REST Popularity
Mark Baker agrees with Tim Bray that the barrier to entry with REST-based apps is absurdly low. I think it’s worth mentioning though that I believe this has nothing to do with REST design principles, but simply with the fact that HTTP client libraries are available in every environment … as soon as the same is true for SOAP-over-whatever (which is inevitable), entry will be just as easy.
Nobody except the protocol lawyers cares whether Amazon’s XML/HTTP interface follows sound REST principles or not.
How very transport-centric of you, Stefan. 8-) When you use an HTTP library, you’re agreeing to use a standard network interface, and that automatically binds you closer to everybody else who made that same decision than does SOAP, since SOAP defines no standard network interface. SOAP alone gets you nothing more than transport; the ability to move bits between, say, TCP/IP stacks. HTTP alone gets you transfer; the ability to request and submit documents. It’s night and day, really. Now, if you’d have said WS-Transfer libraries, I would have agreed with you.

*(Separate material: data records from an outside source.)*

(** * The PRIME welcome broadcasts: Telegram and e-mail

    A shallow embedding of the two scripts
    [emails/broadcast-prime-welcome.py] (Telegram Bot API) and
    [emails/send-prime-welcome.py] (SMTP), and the properties of their
    recipient loader, template selection and dispatch loop.

    Conventions of the embedding.
    - A Python [str] read from the outside (psql output, an HTTP error
      body, an exception text) is a [list ascii]; an [ascii] stands for the
      code point of the same number, so the texts covered are those over the
      code points 0..255.  On these, [isspace] and [lower] below are Python's.
    - The constant texts of the scripts (message bodies, subjects, button
      labels) are kept as Rocq [string]s, i.e. as the UTF-8 bytes of the
      source file; they are only ever copied into a payload.
    - [json.loads] results are values of [json]; numbers are exact rationals
      (float rounding and overflow are not modelled).
    - The outside world is explicit: the psql output is an argument, the
      transport is a function from the number of calls made so far to the
      outcome of the next call, and every transport call and every
      [time.sleep] is appended to a trace.  [print] only writes progress
      lines and is not part of the state, except for the final report. *)

From Stdlib Require Import List String Ascii Bool Arith ZArith QArith Lia.
From Stdlib Require DecimalString.
Import ListNotations.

P.S. Amazon better care about REST constraints if they have any interest in security, scalability, performance, etc.., which I can only assume they do. That doesn’t mean they need to follow all of them in all cases, but it darn well does mean that they need to understand the tradeoffs they’re making when they disregard a constraint.
Hi Mark - You are of course right that Amazon should care (and probably does). I just wanted to stress that the popularity on the user side has to do with the ease of use, which is arguably not so much due to the architectural benefits, but rather the ubiquity of libraries.
I totally agree with regards to SOAP alone not being a comparable solution — that’s why I wrote “SOAP-over-whatever”.
But it’s not SOAP-over-whatever which is comparable, it’s whatever-over-SOAP, e.g. WS-Transfer.